*What you have to do:* Print the records below from the first line through the line containing "- the store", both included, word for word.

Start of Data listing

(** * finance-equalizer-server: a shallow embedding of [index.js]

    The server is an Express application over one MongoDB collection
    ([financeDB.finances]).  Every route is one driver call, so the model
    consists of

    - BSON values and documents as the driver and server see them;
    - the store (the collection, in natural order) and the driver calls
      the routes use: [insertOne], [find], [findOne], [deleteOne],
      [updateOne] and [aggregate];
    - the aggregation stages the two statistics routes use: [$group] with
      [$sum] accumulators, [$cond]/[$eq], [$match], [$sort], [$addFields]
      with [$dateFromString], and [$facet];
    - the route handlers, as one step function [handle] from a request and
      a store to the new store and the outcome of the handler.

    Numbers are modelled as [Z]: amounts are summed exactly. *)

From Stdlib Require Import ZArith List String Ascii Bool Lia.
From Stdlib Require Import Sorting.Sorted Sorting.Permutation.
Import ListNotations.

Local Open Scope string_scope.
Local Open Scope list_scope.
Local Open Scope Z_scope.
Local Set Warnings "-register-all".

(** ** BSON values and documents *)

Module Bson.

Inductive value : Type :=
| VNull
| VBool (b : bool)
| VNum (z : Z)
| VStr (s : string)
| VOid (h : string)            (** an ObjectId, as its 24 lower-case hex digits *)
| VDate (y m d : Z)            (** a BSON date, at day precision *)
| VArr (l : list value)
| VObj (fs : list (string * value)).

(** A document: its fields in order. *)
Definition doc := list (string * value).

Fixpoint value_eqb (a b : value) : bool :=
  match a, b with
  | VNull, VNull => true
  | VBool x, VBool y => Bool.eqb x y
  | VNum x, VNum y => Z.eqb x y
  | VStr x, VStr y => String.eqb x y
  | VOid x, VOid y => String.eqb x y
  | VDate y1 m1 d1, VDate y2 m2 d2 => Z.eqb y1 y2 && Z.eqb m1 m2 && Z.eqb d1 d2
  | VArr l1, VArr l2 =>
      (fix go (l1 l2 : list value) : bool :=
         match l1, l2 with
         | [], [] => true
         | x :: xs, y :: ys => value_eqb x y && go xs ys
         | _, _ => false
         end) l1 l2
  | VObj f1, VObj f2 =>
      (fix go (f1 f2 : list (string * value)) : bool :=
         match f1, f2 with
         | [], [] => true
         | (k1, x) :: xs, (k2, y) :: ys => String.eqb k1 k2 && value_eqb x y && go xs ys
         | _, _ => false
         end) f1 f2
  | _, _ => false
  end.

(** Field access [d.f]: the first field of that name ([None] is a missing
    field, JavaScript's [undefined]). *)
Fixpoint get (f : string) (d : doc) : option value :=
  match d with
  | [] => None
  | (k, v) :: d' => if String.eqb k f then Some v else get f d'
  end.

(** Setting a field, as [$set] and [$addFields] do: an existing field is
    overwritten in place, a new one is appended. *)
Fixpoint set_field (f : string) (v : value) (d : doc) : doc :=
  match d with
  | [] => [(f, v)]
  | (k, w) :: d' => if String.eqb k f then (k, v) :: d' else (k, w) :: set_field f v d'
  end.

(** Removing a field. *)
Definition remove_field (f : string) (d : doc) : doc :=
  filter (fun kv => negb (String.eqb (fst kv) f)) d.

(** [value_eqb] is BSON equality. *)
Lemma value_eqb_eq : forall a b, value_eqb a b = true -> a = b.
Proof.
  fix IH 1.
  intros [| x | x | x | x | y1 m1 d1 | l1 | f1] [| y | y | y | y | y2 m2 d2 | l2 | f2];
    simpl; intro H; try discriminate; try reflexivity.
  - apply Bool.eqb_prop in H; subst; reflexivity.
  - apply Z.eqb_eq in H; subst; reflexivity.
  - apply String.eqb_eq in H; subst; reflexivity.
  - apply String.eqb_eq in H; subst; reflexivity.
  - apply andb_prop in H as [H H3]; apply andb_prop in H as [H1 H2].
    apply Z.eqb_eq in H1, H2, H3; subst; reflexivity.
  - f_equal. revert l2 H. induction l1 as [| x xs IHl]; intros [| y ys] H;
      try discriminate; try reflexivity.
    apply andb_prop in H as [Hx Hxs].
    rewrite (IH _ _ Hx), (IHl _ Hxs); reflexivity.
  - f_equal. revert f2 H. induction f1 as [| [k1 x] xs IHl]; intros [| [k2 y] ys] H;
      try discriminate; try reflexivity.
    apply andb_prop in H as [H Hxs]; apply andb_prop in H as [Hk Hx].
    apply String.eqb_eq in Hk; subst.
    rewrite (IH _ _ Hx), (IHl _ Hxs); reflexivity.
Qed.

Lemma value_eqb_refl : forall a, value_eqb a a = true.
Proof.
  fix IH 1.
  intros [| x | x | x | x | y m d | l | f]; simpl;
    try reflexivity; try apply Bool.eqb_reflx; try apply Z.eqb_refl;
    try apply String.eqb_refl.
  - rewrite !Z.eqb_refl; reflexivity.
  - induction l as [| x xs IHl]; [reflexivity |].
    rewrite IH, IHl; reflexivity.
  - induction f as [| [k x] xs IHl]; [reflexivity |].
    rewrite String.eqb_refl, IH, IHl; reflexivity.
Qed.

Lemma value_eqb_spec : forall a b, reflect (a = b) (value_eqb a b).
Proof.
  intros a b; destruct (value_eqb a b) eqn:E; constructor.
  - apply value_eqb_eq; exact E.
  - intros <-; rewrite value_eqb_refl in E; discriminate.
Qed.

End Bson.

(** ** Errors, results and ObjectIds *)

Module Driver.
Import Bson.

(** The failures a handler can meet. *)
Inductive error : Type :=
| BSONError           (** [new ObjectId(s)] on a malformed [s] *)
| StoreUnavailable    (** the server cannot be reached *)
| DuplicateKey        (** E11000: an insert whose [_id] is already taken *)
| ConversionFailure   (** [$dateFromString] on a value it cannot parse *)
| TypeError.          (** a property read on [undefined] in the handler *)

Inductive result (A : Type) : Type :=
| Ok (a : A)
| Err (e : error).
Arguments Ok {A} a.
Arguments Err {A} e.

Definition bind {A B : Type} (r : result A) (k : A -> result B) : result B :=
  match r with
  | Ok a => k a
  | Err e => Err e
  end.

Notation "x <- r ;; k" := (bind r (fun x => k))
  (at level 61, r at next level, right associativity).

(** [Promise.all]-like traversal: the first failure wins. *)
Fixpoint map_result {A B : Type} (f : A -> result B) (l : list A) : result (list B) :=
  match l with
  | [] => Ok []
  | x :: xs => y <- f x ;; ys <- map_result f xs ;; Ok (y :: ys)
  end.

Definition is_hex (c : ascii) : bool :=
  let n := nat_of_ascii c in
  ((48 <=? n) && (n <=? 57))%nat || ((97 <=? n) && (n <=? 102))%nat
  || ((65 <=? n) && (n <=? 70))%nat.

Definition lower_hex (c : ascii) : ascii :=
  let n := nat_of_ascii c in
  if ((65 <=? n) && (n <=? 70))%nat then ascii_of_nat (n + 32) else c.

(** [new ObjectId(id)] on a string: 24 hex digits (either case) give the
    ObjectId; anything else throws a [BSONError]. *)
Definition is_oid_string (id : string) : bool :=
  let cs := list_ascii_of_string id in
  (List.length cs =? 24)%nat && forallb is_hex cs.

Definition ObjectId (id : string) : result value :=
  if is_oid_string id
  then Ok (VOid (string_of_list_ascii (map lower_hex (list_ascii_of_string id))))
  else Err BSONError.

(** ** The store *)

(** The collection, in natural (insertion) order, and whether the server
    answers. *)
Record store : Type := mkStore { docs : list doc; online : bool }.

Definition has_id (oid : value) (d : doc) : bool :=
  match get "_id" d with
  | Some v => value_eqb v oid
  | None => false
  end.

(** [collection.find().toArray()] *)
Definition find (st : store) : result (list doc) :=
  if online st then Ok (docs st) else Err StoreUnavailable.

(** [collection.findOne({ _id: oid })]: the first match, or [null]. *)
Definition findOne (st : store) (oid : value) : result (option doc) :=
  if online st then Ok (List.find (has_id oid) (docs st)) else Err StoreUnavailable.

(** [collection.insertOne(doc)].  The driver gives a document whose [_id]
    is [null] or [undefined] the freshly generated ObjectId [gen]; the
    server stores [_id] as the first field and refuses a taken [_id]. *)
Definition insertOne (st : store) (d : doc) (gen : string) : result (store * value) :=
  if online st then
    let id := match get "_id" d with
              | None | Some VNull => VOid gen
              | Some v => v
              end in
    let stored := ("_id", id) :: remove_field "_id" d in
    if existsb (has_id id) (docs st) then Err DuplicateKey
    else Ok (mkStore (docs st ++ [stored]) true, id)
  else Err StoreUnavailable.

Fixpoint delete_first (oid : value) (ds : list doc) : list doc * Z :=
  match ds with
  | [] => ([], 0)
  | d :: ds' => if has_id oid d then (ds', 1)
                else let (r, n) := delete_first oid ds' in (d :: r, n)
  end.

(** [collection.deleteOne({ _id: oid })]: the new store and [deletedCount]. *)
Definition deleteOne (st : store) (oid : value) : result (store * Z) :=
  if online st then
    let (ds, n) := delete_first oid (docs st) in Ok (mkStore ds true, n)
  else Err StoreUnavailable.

End of Data listing

*Your response:*
(** * finance-equalizer-server: a shallow embedding of [index.js]

    The server is an Express application over one MongoDB collection
    ([financeDB.finances]).  Every route is one driver call, so the model
    consists of

    - BSON values and documents as the driver and server see them;
    - the store (the collection, in natural order) and the driver calls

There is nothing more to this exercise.